_Activity_
Below are some records; output exactly the lines from the line with "unfold Z.div, Z.modulo" to the line with "change (Zdigits2 (Z.pos (mant", both ends kept, and nothing more.
-------
(* ===== verification/Floats.v ===== *)
(** * Floating point

    [double] is IEEE 754 binary64 as the Standard Library specifies it
    ([SpecFloat]: round to nearest, ties to even). The lemmas give the order of
    doubles and the one computation whose result is exact and needed: the quotient of an
    integer below 2^53 by 2^53. *)

From S2P Require Import Prelude.
From Stdlib Require Import ZArith Lia SpecFloat.

Open Scope Z_scope.

(** ** Doubles *)

Notation double := spec_float.

Definition dmul (x y : double) : double := SFmul 53 1024 x y.
Definition dadd (x y : double) : double := SFadd 53 1024 x y.
Definition ddiv (x y : double) : double := SFdiv 53 1024 x y.
(** Conversion of an integer. *)
Definition double_of (z : Z) : double := binary_normalize 53 1024 z 0 false.

Definition is_nan (x : double) : bool := match x with S754_nan => true | _ => false end.

(** [a > b]. *)
Definition dgt (a b : double) : bool := SFltb b a.

Lemma dgt_irrefl a : dgt a a = false.
Proof.
  unfold dgt, SFltb. destruct a as [s|s| |s m e]; simpl; try done; [by destruct s|].
  rewrite Z.compare_refl. change (Pos.compare_cont Eq m m) with (m ?= m)%positive.
  rewrite Pos.compare_refl. by destruct s.
Qed.

(** Compare two finite or infinite doubles as the case analysis of the specification does. *)
Ltac float_cases :=
  repeat match goal with
  | s : bool |- _ => destruct s
  | |- context [(?x ?= ?y)%Z] => destruct (Z.compare_spec x y); subst
  | H : context [(?x ?= ?y)%Z] |- _ => destruct (Z.compare_spec x y); subst
  | |- context [Pos.compare_cont Eq ?x ?y] =>
      change (Pos.compare_cont Eq x y) with (x ?= y)%positive; destruct (Pos.compare_spec x y); subst
  | H : context [Pos.compare_cont Eq ?x ?y] |- _ =>
      change (Pos.compare_cont Eq x y) with (x ?= y)%positive in H; destruct (Pos.compare_spec x y); subst
  end.

Lemma dgt_asym a b : dgt a b = true -> dgt b a = false.
Proof.
  unfold dgt, SFltb. destruct a, b; simpl; try done; float_cases; try done; try lia.
Qed.

(** "Not below" is transitive among numbers. *)
Lemma dge_trans a b c :
  is_nan b = false -> dgt b a = false -> dgt c b = false -> dgt c a = false.
Proof.
  unfold dgt, SFltb. destruct a, b, c; simpl; try done; float_cases; simpl; try done; try lia.
Qed.

(** ** Exact quotients *)

Lemma digits2_iter_xO m p : digits2_pos (Pos.iter xO m p) = (digits2_pos m + p)%positive.
Proof.
  induction p using Pos.peano_ind; [simpl; lia|]. rewrite Pos.iter_succ. simpl. rewrite IHp. lia.
Qed.

Lemma shr_1_xO m : shr_1 (Build_shr_record (Z.pos m~0) false false) = Build_shr_record (Z.pos m) false false.
Proof. done. Qed.

Lemma iter_pos_iter {A} (f : A -> A) p : forall x, iter_pos f p x = Pos.iter f x p.
Proof. induction p as [p IH|p IH|]; intros x; simpl; [| |done]; rewrite !IH, ?Pos.iter_swap; done. Qed.

Lemma iter_shr m p :
  iter_pos shr_1 p (Build_shr_record (Z.pos (Pos.iter xO m p)) false false) = Build_shr_record (Z.pos m) false false.
Proof.
  rewrite iter_pos_iter. revert m. induction p as [|p IH] using Pos.peano_ind; intros m; [done|].
  rewrite Pos.iter_succ_r, (Pos.iter_succ p _ xO), shr_1_xO. apply IH.
Qed.

(** A number that needs at most 53 digits is not rounded: [s] of its digits are zeros that
    are shifted out. *)
Lemma round_exact sx m (s : N) e :
  Z.pos (digits2_pos m) = 53 -> -1074 <= e + Z.of_N s <= 971 ->
  binary_round_aux 53 1024 sx (Z.pos (match s with N0 => m | Npos p => Pos.iter xO m p end)) e loc_Exact =
  S754_finite sx m (e + Z.of_N s).
Proof.
  intros D E. unfold binary_round_aux, shr_fexp.
  assert (Zdigits2 (Z.pos (match s with N0 => m | Npos p => Pos.iter xO m p end)) = 53 + Z.of_N s) as ->.
  { destruct s; simpl; [lia|]. rewrite digits2_iter_xO. lia. }
  replace (fexp 53 1024 (53 + Z.of_N s + e) - e) with (Z.of_N s) by (unfold fexp, emin; lia).
  assert (forall e', shr (shr_record_of_loc (Z.pos (match s with N0 => m | Npos p => Pos.iter xO m p end)) loc_Exact) e' (Z.of_N s)
          = (Build_shr_record (Z.pos m) false false, e' + Z.of_N s)) as ->.
  { intros e'. destruct s; simpl; [by rewrite Z.add_0_r|]. by rewrite iter_shr. }
  simpl. change (Z.pos (digits2_pos m)) with (Zdigits2 (Z.pos m)) in D.
  replace (fexp 53 1024 (Z.pos (digits2_pos m) + (e + Z.of_N s)) - (e + Z.of_N s)) with 0
    by (unfold fexp, emin; simpl in D; lia).
  simpl. destruct (Z.leb_spec (e + Z.of_N s) (1024 - 53)); [done|lia].
Qed.

(** The mantissa of [m], moved up to 53 digits. *)
Definition mant (m : positive) : positive :=
  match (53 - Z.pos (digits2_pos m))%Z with Z.pos p => Pos.iter xO m p | _ => m end.

Lemma digits_mant m : Z.pos (digits2_pos m) <= 53 -> Z.pos (digits2_pos (mant m)) = 53.
Proof.
  intros H. unfold mant. destruct (53 - Z.pos (digits2_pos m)) eqn:E; [lia| |lia].
  rewrite digits2_iter_xO. lia.
Qed.

Lemma double_of_exact m :
  Z.pos (digits2_pos m) <= 53 ->
  double_of (Z.pos m) = S754_finite false (mant m) (Z.pos (digits2_pos m) - 53).
Proof.
  intros H. unfold double_of, binary_normalize, binary_round, shl_align.
  rewrite Z.add_0_r. replace (fexp 53 1024 (Z.pos (digits2_pos m)) - 0) with (Z.pos (digits2_pos m) - 53)
    by (unfold fexp, emin; lia).
  pose proof (round_exact false (mant m) 0 (Z.pos (digits2_pos m) - 53) (digits_mant m H) ltac:(lia)) as R.
  rewrite Z.add_0_r in R. rewrite <- R. unfold mant.
  destruct (53 - Z.pos (digits2_pos m)) as [|p|p] eqn:E; try lia.
  - replace (Z.pos (digits2_pos m) - 53) with 0 by lia. done.
  - replace (Z.pos (digits2_pos m) - 53) with (Z.neg p) by lia.
    f_equal. unfold fexp, emin. lia.
Qed.

Lemma pair_div_mod a b q : 0 < b -> a = q * b -> Z.div_eucl a b = (q, 0).
Proof.
  intros Hb ->. pose proof (Z.div_mul q b ltac:(lia)) as D. pose proof (Z.mod_mul q b ltac:(lia)) as M.
  unfold Z.div, Z.modulo in D, M. destruct (Z.div_eucl (q * b) b). by subst.
Qed.

(** [h / 2^53] as a double has the digits of [h]. *)
Lemma unit_quotient m :
  Z.pos (digits2_pos m) <= 53 ->
  ddiv (double_of (Z.pos m)) (double_of (2 ^ 53)) = S754_finite false (mant m) (Z.pos (digits2_pos m) - 106).
Proof.
  intros H. rewrite double_of_exact by done.
  replace (double_of (2 ^ 53)) with (S754_finite false (2 ^ 52) 1) by (by vm_compute).
  unfold ddiv, SFdiv, SFdiv_core_binary. pose proof (digits_mant m H) as D.
  change (Zdigits2 (Z.pos (mant m))) with (Z.pos (digits2_pos (mant m))). rewrite D.
  change (Zdigits2 (Z.pos (2 ^ 52))) with 53.
  replace (Z.min (fexp 53 1024 (53 + (Z.pos (digits2_pos m) - 53) - (53 + 1))) (Z.pos (digits2_pos m) - 53 - 1))
    with (Z.pos (digits2_pos m) - 107) by (unfold fexp, emin; lia).
  replace (Z.pos (digits2_pos m) - 53 - 1 - (Z.pos (digits2_pos m) - 107)) with 53 by lia.
  assert (Z.div_eucl (Z.shiftl (Z.pos (mant m)) 53) (Z.pos (2 ^ 52)) = (Z.pos (mant m)~0, 0)) as ->.
  { rewrite Z.shiftl_mul_pow2 by lia. apply pair_div_mod; lia. }
  change (new_location (Z.pos (2 ^ 52)) 0) with loc_Exact. simpl xorb.
  pose proof (round_exact false (mant m) 1 (Z.pos (digits2_pos m) - 107) D ltac:(lia)) as R. simpl in R |- *.
  rewrite R. f_equal. lia.
Qed.

(** [x * 1.0]. *)
Lemma mul_one m : Z.pos (digits2_pos m) <= 53 ->
  dmul (S754_finite false (mant m) (Z.pos (digits2_pos m) - 106)) (double_of 1) =
  S754_finite false (mant m) (Z.pos (digits2_pos m) - 106).
Proof.
  intros H. replace (double_of 1) with (S754_finite false (2 ^ 52) (-52)) by (by vm_compute).
  unfold dmul, SFmul. simpl xorb.
  pose proof (round_exact false (mant m) 52 (Z.pos (digits2_pos m) - 106 - 52) (digits_mant m H) ltac:(lia)) as R.
  replace (mant m * 2 ^ 52)%positive with (Pos.iter xO (mant m) 52) by (simpl; lia).
  change (-52) with (- (52)). rewrite Z.add_opp_r. rewrite R. f_equal. lia.
Qed.

Lemma digits2_bounds m : 2 ^ (Z.pos (digits2_pos m) - 1) <= Z.pos m < 2 ^ Z.pos (digits2_pos m).
Proof.
  induction m as [m IH|m IH|]; simpl digits2_pos; rewrite ?Pos2Z.inj_succ; [| |done];
    replace (Z.succ (Z.pos (digits2_pos m)) - 1) with (Z.succ (Z.pos (digits2_pos m) - 1)) by lia;
    rewrite !Z.pow_succ_r by lia; lia.
Qed.

Lemma digits2_le m k : Z.pos m < 2 ^ k -> 0 <= k -> Z.pos (digits2_pos m) <= k.
Proof.
  intros H K. pose proof (digits2_bounds m) as [L _].
  destruct (Z.le_gt_cases (Z.pos (digits2_pos m)) k); [done|].
  pose proof (Z.pow_le_mono_r 2 k (Z.pos (digits2_pos m) - 1)). lia.
Qed.

Lemma iter_xO m p : Z.pos (Pos.iter xO m p) = Z.pos m * 2 ^ Z.pos p.
Proof.
  induction p as [|p IH] using Pos.peano_ind; [simpl; lia|].
  rewrite Pos.iter_succ, Pos2Z.inj_succ, Z.pow_succ_r by lia. lia.
Qed.

Lemma mant_val m : Z.pos (digits2_pos m) <= 53 -> Z.pos (mant m) = Z.pos m * 2 ^ (53 - Z.pos (digits2_pos m)).
Proof.
  intros H. unfold mant. destruct (53 - Z.pos (digits2_pos m)) eqn:E; [lia| |lia]. apply iter_xO.
Qed.

(** [(double) h / (double) 2^53 * 1.0]. *)
Definition unit_double (h : Z) : double := dmul (ddiv (double_of h) (double_of (2 ^ 53))) (double_of 1).

Lemma unit_double_pos m : Z.pos m < 2 ^ 53 ->
  unit_double (Z.pos m) = S754_finite false (mant m) (Z.pos (digits2_pos m) - 106).
Proof.
  intros H. pose proof (digits2_le m 53 H ltac:(lia)). unfold unit_double. by rewrite unit_quotient, mul_one.
Qed.

Lemma unit_double_nan h : 0 <= h < 2 ^ 53 -> is_nan (unit_double h) = false.
Proof. intros H. destruct h as [|m|m]; [done| |lia]. by rewrite unit_double_pos by lia. Qed.

(** The doubles are ordered as the integers. *)
Lemma unit_double_order a b : 0 <= a < 2 ^ 53 -> 0 <= b < 2 ^ 53 -> dgt (unit_double a) (unit_double b) = (b <? a).
Proof.
  intros Ha Hb. destruct a as [|a|a], b as [|b|b]; try lia; [done| | |].
  - by rewrite unit_double_pos by lia.
  - by rewrite unit_double_pos by lia.
  - rewrite !unit_double_pos by lia. unfold dgt, SFltb, SFcompare.
    pose proof (digits2_bounds a) as [La Ua]. pose proof (digits2_bounds b) as [Lb Ub].
    destruct (Z.compare_spec (Z.pos (digits2_pos b) - 106) (Z.pos (digits2_pos a) - 106)) as [E|E|E].
    + change (Pos.compare_cont Eq (mant b) (mant a)) with (mant b ?= mant a)%positive.
      pose proof (mant_val a (digits2_le a 53 ltac:(lia) ltac:(lia))) as Ma.
      pose proof (mant_val b (digits2_le b 53 ltac:(lia) ltac:(lia))) as Mb.
      replace (Z.pos (digits2_pos b)) with (Z.pos (digits2_pos a)) in Mb by lia.
      pose proof (Z.pow_pos_nonneg 2 (53 - Z.pos (digits2_pos a)) ltac:(lia)
        ltac:(pose proof (digits2_le a 53); lia)).
      destruct (Pos.compare_spec (mant b) (mant a)) as [F|F|F], (Z.ltb_spec (Z.pos b) (Z.pos a)); try done; nia.
    + pose proof (Z.pow_le_mono_r 2 (Z.pos (digits2_pos b)) (Z.pos (digits2_pos a) - 1)).
      destruct (Z.ltb_spec (Z.pos b) (Z.pos a)); [done|lia].
    + pose proof (Z.pow_le_mono_r 2 (Z.pos (digits2_pos a)) (Z.pos (digits2_pos b) - 1)).
      destruct (Z.ltb_spec (Z.pos b) (Z.pos a)); [lia|done].
Qed.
-------
_Solution to this problem_
  unfold Z.div, Z.modulo in D, M. destruct (Z.div_eucl (q * b) b). by subst.
Qed.

(** [h / 2^53] as a double has the digits of [h]. *)
Lemma unit_quotient m :
  Z.pos (digits2_pos m) <= 53 ->
  ddiv (double_of (Z.pos m)) (double_of (2 ^ 53)) = S754_finite false (mant m) (Z.pos (digits2_pos m) - 106).
Proof.
  intros H. rewrite double_of_exact by done.
  replace (double_of (2 ^ 53)) with (S754_finite false (2 ^ 52) 1) by (by vm_compute).
  unfold ddiv, SFdiv, SFdiv_core_binary. pose proof (digits_mant m H) as D.
  change (Zdigits2 (Z.pos (mant m))) with (Z.pos (digits2_pos (mant m))). rewrite D.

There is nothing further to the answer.